I risultati della ricerca, che ha ampliato di dieci volte il campione di Dna antico appartenente alle popolazioni di cacciatori raccoglitori europee, sono stati di recente pubblicati dalla rivista scientifica Nature.

Tre dei campioni fossili provengono da Grotta Paglicci in Puglia, dove Annamaria Ronchitelli del Dipartimento di Scienze Fisiche, della Terra e dell’Ambiente dell’Università di Siena coordina le ricerche in collaborazione con la Soprintendenza Archeologia della Puglia. L’analisi genetica di questi reperti è a cura del Laboratorio di Antropologia Molecolare e Paleogenetica dell’Università di Firenze, diretto da David Caramelli del Dipartimento di Biologia.
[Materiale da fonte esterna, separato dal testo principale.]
Lemma toy_outbox_ok n per : forallb (λ r, String.eqb (trim_space (oi_campaign r)) (oi_campaign r)) (outbox (toy_outbox n per)) = true → outbox_ok (toy_outbox n per).
Proof.
  intros Hb. split.
  - cbn. rewrite map_map. apply (NoDup_fmap_2_strong (λ i, Z.of_nat i + 1)); [intros x y _ _ H; lia|apply NoDup_ListNoDup, seq_NoDup].
  - intros r Hr. split; [apply String.eqb_eq; rewrite forallb_forall in Hb; by apply Hb, list_elem_of_In|].
    cbn in Hr. by apply list_elem_of_fmap in Hr as (i & -> & _).
Qed.

Lemma settle_batch_order_witness : let L := ListPendingSettleOutbox 90 64 (toy_outbox 3 40) in length L = 63%nat ∧
  queue_of L "camp-)" `prefix_of` due "camp-)" (toy_outbox 3 40) ∧ Z.of_nat (length L) ≤ 64.
Proof.
  cbv zeta. split; [by vm_compute|].
  destruct (settle_batch_order 90 64 (toy_outbox 3 40)) as (H1 & H2 & _); [by apply toy_outbox_ok; vm_compute|done|]. split; [apply H1|exact H2].
Defined.

Lemma rotation_serves_witness : head (ListPendingSettleOutbox 1050 64 (toy_outbox 40 2)) = head (due "camp-K" (toy_outbox 40 2))
  ∧ due "camp-K" (toy_outbox 40 2) ≠ [].
Proof.
  apply (rotation_serves 1050 64 (toy_outbox 40 2) 35); [by apply toy_outbox_ok; vm_compute|done|by vm_compute|by vm_compute|by vm_compute].
Defined.

Lemma settle_batch_starves_witness : queue_of (ListPendingSettleOutbox 123456 64 (toy_outbox 17 8)) "camp-8" = [].
Proof.
  apply (settle_batch_starves 123456 (toy_outbox 17 8) (take 16 (pending_campaigns (toy_outbox 17 8))) ["camp-8"%string]);
    [by apply toy_outbox_ok; vm_compute|done|by vm_compute|by vm_compute|cbn; lia| |left].
  assert (forallb (λ o, (8 <=? length (due o (toy_outbox 17 8)))%nat) (take 16 (pending_campaigns (toy_outbox 17 8))) = true) as H by by vm_compute.
  intros o Ho%list_elem_of_In. rewrite forallb_forall in H. by apply Nat.leb_le, H.
Defined.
L’enorme quantità di informazioni raccolte dall’esame dei resti umani ha reso possibile il monitoraggio dei cambiamenti genetici intervenuti in oltre 30.000 anni di storia e il loro rapporto con le trasformazioni culturali.

Lo studio ha confermato con maggiore chiarezza il declino del Dna neandertaliano presente nel genoma moderno. In particolare, nei campioni analizzati gli studiosi hanno rilevato un valore tra il 3 e il 6 per cento di DNA neandertaliano, che nell'umanità attuale si è ridotto intorno al 2 per cento in quanto  “evolutivamente svantaggioso”.

Inoltre, lo studio ha fatto emergere che uno dei ceppi a cui appartenevano i primi abitanti europei, che sembrava essersi estinto intorno a 33mila anni fa, sostituito da un ceppo successivo, è invece riapparso in alcuni campioni risalenti alla fine del massimo glaciale, circa 20.000 anni fa.

Un’altra importante scoperta evidenzia la comparsa, già 14.000 anni fa, di una nuova componente genetica attualmente presente nelle popolazioni del Vicino Oriente e introdotta probabilmente da quelle aree in Europa attraverso un flusso migratorio favorito dal riscaldamento climatico.

Sempre dall’esame del Dna, è provato nello stesso periodo un contatto con popolazioni dell'Estremo Oriente, che ha portato a un’ulteriore trasformazione del paesaggio umano europeo.

Allo studio hanno collaborato università e enti di ricerca di tutto il mondo sotto la supervisione di David Reich (Harvard Medical School), Svante Pääbo (Max Planck Institute di Lipsia) e Johannes Krause (Università di Tubinga).